> **Directions**: Give back every entry, copied exactly.

--- START ---

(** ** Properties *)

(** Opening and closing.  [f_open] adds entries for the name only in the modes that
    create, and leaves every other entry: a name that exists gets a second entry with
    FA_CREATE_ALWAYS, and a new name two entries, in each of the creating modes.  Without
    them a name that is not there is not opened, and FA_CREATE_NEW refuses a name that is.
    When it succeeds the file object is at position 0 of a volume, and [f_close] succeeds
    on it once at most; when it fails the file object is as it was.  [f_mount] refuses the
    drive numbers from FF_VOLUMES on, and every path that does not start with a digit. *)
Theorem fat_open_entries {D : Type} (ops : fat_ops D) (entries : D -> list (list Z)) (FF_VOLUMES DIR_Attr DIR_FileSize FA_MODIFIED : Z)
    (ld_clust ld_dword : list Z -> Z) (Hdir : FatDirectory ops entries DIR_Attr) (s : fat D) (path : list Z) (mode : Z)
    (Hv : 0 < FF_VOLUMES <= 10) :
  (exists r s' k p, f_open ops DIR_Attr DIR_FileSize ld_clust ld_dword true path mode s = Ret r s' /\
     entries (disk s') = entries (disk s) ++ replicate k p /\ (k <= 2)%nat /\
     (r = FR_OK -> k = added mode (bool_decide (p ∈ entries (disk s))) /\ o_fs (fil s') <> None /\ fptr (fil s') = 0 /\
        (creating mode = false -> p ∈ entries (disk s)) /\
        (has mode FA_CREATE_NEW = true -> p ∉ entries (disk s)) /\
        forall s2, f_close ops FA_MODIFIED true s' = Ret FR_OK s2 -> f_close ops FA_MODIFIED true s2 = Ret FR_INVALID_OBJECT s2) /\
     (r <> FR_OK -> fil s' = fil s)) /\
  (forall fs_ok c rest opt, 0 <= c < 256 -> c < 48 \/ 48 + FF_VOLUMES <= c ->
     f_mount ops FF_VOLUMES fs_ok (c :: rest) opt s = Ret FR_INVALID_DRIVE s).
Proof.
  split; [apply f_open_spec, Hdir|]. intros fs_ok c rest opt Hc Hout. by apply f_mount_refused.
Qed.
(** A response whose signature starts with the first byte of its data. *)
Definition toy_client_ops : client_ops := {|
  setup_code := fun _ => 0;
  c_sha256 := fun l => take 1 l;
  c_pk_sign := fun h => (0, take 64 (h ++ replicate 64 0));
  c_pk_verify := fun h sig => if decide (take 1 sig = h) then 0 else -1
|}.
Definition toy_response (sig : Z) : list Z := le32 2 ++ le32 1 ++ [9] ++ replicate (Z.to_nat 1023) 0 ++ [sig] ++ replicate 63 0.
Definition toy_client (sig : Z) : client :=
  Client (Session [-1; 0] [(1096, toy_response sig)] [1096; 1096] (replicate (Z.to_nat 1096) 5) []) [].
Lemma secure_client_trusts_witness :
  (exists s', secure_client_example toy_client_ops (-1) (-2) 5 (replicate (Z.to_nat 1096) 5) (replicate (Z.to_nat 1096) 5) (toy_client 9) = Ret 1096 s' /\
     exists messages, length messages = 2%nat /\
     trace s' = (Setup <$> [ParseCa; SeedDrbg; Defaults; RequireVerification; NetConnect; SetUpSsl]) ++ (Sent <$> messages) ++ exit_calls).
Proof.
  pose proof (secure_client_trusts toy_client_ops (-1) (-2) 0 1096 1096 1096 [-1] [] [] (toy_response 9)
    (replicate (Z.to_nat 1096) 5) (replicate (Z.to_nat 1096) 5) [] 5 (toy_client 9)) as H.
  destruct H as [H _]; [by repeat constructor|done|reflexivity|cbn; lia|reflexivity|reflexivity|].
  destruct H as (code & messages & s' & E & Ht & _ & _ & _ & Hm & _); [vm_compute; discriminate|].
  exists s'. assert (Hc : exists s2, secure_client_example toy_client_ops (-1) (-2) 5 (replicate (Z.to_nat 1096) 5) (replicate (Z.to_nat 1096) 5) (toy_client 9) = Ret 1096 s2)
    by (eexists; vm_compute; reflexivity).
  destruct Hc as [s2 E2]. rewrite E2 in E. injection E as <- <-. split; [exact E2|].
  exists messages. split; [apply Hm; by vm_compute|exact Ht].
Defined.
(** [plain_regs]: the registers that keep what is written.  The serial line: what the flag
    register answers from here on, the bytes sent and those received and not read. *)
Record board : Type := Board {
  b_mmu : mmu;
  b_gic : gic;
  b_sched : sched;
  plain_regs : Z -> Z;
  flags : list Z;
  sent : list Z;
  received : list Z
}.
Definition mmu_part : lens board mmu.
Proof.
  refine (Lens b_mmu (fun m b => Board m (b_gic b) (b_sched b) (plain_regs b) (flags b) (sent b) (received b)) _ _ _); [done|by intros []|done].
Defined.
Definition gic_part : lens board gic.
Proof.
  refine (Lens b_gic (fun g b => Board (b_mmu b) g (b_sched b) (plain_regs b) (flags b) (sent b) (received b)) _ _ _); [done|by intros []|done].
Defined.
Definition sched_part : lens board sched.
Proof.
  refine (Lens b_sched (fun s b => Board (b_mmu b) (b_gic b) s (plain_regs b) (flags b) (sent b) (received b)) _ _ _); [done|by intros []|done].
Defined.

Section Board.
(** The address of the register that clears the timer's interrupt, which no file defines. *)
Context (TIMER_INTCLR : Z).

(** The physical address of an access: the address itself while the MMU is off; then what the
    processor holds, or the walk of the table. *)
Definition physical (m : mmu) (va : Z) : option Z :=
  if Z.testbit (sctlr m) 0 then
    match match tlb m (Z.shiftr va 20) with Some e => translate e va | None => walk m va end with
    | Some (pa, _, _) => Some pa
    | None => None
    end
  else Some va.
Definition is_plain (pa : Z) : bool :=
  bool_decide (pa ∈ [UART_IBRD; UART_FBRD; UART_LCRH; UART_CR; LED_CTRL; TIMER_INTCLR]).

--- END ---

> **The answer**:
(** ** Properties *)

(** Opening and closing.  [f_open] adds entries for the name only in the modes that
    create, and leaves every other entry: a name that exists gets a second entry with
    FA_CREATE_ALWAYS, and a new name two entries, in each of the creating modes.  Without
    them a name that is not there is not opened, and FA_CREATE_NEW refuses a name that is.
    When it succeeds the file object is at position 0 of a volume, and [f_close] succeeds
    on it once at most; when it fails the file object is as it was.  [f_mount] refuses the
    drive numbers from FF_VOLUMES on, and every path that does not start with a digit. *)
Theorem fat_open_entries {D : Type} (ops : fat_ops D) (entries : D -> list (list Z)) (FF_VOLUMES DIR_Attr DIR_FileSize FA_MODIFIED : Z)
    (ld_clust ld_dword : list Z -> Z) (Hdir : FatDirectory ops entries DIR_Attr) (s : fat D) (path : list Z) (mode : Z)
    (Hv : 0 < FF_VOLUMES <= 10) :
  (exists r s' k p, f_open ops DIR_Attr DIR_FileSize ld_clust ld_dword true path mode s = Ret r s' /\
     entries (disk s') = entries (disk s) ++ replicate k p /\ (k <= 2)%nat /\
     (r = FR_OK -> k = added mode (bool_decide (p ∈ entries (disk s))) /\ o_fs (fil s') <> None /\ fptr (fil s') = 0 /\
        (creating mode = false -> p ∈ entries (disk s)) /\
        (has mode FA_CREATE_NEW = true -> p ∉ entries (disk s)) /\
        forall s2, f_close ops FA_MODIFIED true s' = Ret FR_OK s2 -> f_close ops FA_MODIFIED true s2 = Ret FR_INVALID_OBJECT s2) /\
     (r <> FR_OK -> fil s' = fil s)) /\
  (forall fs_ok c rest opt, 0 <= c < 256 -> c < 48 \/ 48 + FF_VOLUMES <= c ->
     f_mount ops FF_VOLUMES fs_ok (c :: rest) opt s = Ret FR_INVALID_DRIVE s).
Proof.
  split; [apply f_open_spec, Hdir|]. intros fs_ok c rest opt Hc Hout. by apply f_mount_refused.
Qed.
(** A response whose signature starts with the first byte of its data. *)
Definition toy_client_ops : client_ops := {|
  setup_code := fun _ => 0;
  c_sha256 := fun l => take 1 l;
  c_pk_sign := fun h => (0, take 64 (h ++ replicate 64 0));
  c_pk_verify := fun h sig => if decide (take 1 sig = h) then 0 else -1
|}.
Definition toy_response (sig : Z) : list Z := le32 2 ++ le32 1 ++ [9] ++ replicate (Z.to_nat 1023) 0 ++ [sig] ++ replicate 63 0.
Definition toy_client (sig : Z) : client :=
  Client (Session [-1; 0] [(1096, toy_response sig)] [1096; 1096] (replicate (Z.to_nat 1096) 5) []) [].
Lemma secure_client_trusts_witness :
  (exists s', secure_client_example toy_client_ops (-1) (-2) 5 (replicate (Z.to_nat 1096) 5) (replicate (Z.to_nat 1096) 5) (toy_client 9) = Ret 1096 s' /\
     exists messages, length messages = 2%nat /\
     trace s' = (Setup <$> [ParseCa; SeedDrbg; Defaults; RequireVerification; NetConnect; SetUpSsl]) ++ (Sent <$> messages) ++ exit_calls).
Proof.
  pose proof (secure_client_trusts toy_client_ops (-1) (-2) 0 1096 1096 1096 [-1] [] [] (toy_response 9)
    (replicate (Z.to_nat 1096) 5) (replicate (Z.to_nat 1096) 5) [] 5 (toy_client 9)) as H.
  destruct H as [H _]; [by repeat constructor|done|reflexivity|cbn; lia|reflexivity|reflexivity|].
  destruct H as (code & messages & s' & E & Ht & _ & _ & _ & Hm & _); [vm_compute; discriminate|].
  exists s'. assert (Hc : exists s2, secure_client_example toy_client_ops (-1) (-2) 5 (replicate (Z.to_nat 1096) 5) (replicate (Z.to_nat 1096) 5) (toy_client 9) = Ret 1096 s2)
    by (eexists; vm_compute; reflexivity).
  destruct Hc as [s2 E2]. rewrite E2 in E. injection E as <- <-. split; [exact E2|].
  exists messages. split; [apply Hm; by vm_compute|exact Ht].
Defined.
(** [plain_regs]: the registers that keep what is written.  The serial line: what the flag
    register answers from here on, the bytes sent and those received and not read. *)
Record board : Type := Board {
  b_mmu : mmu;
  b_gic : gic;
  b_sched : sched;
  plain_regs : Z -> Z;
  flags : list Z;
  sent : list Z;
  received : list Z
}.
Definition mmu_part : lens board mmu.
Proof.
  refine (Lens b_mmu (fun m b => Board m (b_gic b) (b_sched b) (plain_regs b) (flags b) (sent b) (received b)) _ _ _); [done|by intros []|done].
Defined.
Definition gic_part : lens board gic.
Proof.
  refine (Lens b_gic (fun g b => Board (b_mmu b) g (b_sched b) (plain_regs b) (flags b) (sent b) (received b)) _ _ _); [done|by intros []|done].
Defined.
Definition sched_part : lens board sched.
Proof.
  refine (Lens b_sched (fun s b => Board (b_mmu b) (b_gic b) s (plain_regs b) (flags b) (sent b) (received b)) _ _ _); [done|by intros []|done].
Defined.

Section Board.
(** The address of the register that clears the timer's interrupt, which no file defines. *)
Context (TIMER_INTCLR : Z).

(** The physical address of an access: the address itself while the MMU is off; then what the
    processor holds, or the walk of the table. *)
Definition physical (m : mmu) (va : Z) : option Z :=
  if Z.testbit (sctlr m) 0 then
    match match tlb m (Z.shiftr va 20) with Some e => translate e va | None => walk m va end with
    | Some (pa, _, _) => Some pa
    | None => None
    end
  else Some va.
Definition is_plain (pa : Z) : bool :=
  bool_decide (pa ∈ [UART_IBRD; UART_FBRD; UART_LCRH; UART_CR; LED_CTRL; TIMER_INTCLR]).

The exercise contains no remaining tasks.